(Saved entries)

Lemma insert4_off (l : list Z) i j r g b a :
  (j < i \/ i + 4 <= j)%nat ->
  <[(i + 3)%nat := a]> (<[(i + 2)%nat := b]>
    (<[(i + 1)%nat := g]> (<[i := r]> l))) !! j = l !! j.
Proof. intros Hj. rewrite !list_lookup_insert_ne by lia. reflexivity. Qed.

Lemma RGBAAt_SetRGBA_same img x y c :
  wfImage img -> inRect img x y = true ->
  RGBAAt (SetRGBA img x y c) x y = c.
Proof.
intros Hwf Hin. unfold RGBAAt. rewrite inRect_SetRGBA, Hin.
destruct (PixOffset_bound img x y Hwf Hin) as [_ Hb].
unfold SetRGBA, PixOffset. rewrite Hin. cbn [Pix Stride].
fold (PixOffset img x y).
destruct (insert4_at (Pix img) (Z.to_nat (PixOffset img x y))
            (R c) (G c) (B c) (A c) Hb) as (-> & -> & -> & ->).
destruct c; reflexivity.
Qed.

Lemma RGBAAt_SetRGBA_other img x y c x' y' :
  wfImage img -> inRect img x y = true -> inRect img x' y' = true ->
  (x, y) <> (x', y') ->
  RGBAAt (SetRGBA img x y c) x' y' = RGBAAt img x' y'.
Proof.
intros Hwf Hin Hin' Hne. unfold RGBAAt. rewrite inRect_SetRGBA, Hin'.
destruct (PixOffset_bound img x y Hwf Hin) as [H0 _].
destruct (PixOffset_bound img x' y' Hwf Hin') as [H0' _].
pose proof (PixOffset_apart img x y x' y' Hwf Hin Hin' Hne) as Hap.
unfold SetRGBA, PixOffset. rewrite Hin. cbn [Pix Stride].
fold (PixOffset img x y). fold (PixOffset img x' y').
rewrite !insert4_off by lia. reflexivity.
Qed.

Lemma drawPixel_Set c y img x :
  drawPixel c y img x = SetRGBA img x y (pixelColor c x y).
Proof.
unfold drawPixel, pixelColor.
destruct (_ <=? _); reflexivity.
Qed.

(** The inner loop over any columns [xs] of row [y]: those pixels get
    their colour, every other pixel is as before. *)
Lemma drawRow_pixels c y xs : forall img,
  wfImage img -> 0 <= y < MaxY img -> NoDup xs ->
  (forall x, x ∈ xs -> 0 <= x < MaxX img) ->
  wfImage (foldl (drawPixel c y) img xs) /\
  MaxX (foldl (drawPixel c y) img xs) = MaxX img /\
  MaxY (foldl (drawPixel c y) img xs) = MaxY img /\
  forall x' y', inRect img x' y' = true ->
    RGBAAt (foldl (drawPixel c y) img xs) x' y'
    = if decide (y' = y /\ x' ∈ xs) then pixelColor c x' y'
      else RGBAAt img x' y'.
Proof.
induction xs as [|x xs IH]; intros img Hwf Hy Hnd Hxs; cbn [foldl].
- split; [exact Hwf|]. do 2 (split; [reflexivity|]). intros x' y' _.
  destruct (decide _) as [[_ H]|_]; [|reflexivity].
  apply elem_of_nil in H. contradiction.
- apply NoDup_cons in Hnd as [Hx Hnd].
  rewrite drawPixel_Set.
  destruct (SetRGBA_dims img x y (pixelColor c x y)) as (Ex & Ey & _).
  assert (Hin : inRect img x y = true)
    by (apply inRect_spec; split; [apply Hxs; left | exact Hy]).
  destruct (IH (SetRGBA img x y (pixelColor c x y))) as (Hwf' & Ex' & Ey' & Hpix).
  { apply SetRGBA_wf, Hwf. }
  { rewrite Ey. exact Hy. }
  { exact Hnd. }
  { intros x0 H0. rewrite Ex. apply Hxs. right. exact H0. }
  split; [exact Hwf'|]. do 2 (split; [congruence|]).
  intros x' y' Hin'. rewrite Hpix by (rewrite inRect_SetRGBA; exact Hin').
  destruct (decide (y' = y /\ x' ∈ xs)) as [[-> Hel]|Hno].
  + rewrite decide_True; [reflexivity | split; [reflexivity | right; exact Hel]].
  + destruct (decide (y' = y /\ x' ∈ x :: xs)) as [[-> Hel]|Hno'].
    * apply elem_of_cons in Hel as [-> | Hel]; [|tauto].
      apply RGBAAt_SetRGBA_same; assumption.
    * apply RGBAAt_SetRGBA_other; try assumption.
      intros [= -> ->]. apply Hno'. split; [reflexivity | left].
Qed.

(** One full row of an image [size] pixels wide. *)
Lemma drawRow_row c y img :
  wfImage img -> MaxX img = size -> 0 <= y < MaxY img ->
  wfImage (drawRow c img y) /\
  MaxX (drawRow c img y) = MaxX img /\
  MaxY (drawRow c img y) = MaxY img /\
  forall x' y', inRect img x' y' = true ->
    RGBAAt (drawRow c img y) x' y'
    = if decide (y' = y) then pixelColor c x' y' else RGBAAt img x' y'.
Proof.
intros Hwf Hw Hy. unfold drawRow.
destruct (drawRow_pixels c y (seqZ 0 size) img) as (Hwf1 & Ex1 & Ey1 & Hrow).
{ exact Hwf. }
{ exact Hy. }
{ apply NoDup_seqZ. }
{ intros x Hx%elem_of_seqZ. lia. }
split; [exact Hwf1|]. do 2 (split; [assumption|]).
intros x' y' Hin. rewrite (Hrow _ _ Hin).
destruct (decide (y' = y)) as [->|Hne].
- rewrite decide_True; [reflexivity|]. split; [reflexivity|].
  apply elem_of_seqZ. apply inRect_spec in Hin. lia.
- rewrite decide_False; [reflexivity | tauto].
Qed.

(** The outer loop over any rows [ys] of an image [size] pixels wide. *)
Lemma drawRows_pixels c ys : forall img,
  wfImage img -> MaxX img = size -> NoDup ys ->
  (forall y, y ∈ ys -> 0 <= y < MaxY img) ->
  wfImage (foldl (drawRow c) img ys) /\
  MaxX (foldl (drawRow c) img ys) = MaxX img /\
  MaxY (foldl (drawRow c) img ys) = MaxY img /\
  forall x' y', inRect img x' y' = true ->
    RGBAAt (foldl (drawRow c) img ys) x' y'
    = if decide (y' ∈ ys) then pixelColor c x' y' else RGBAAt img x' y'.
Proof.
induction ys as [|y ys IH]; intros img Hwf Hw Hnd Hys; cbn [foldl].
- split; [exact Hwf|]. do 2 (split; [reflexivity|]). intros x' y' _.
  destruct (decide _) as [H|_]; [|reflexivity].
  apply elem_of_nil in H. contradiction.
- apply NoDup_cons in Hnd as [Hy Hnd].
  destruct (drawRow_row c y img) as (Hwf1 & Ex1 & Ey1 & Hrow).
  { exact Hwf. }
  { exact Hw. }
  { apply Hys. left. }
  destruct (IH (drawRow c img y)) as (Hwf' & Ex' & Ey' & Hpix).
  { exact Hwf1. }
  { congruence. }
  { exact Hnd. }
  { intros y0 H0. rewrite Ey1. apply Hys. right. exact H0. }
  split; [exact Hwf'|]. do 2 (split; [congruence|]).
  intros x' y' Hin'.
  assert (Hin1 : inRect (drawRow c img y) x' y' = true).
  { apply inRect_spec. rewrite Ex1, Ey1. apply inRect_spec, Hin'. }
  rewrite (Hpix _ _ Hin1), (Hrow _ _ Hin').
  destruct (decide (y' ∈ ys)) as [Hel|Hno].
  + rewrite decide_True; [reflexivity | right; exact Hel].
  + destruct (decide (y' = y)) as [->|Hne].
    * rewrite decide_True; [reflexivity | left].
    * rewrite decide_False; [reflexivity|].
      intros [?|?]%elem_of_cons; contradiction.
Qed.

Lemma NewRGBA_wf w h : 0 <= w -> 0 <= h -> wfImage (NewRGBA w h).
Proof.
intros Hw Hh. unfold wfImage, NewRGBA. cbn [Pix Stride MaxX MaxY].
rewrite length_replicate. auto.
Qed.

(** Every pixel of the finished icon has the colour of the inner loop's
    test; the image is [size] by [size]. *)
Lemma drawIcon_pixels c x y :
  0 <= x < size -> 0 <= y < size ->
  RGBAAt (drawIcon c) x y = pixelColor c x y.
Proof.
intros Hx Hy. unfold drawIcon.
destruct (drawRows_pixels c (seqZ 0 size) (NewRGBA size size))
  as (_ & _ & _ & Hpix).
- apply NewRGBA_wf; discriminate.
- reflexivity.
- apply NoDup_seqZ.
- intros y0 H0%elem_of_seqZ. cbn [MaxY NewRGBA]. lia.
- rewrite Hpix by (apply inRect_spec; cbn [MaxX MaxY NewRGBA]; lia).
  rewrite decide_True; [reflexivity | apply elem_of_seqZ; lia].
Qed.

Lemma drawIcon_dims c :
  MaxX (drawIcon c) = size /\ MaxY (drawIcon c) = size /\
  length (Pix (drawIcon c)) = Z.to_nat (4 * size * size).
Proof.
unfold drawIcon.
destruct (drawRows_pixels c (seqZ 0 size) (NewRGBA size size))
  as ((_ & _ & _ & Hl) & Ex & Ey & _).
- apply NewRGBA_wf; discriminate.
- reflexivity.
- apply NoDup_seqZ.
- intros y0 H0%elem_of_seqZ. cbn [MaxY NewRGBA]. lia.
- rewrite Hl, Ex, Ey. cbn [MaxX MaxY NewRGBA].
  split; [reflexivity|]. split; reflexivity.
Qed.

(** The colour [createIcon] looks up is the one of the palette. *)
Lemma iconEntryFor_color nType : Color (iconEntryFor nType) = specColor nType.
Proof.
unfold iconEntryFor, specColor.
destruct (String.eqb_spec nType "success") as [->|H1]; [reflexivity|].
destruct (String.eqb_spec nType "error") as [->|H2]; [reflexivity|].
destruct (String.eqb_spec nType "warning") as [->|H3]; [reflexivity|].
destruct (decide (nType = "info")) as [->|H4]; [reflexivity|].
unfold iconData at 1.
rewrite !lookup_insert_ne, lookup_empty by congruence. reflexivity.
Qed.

### Work item
Every line above that carries the string "Hrow" should be copied.

### Your response
destruct (drawRow_pixels c y (seqZ 0 size) img) as (Hwf1 & Ex1 & Ey1 & Hrow).
intros x' y' Hin. rewrite (Hrow _ _ Hin).
  destruct (drawRow_row c y img) as (Hwf1 & Ex1 & Ey1 & Hrow).
  rewrite (Hpix _ _ Hin1), (Hrow _ _ Hin').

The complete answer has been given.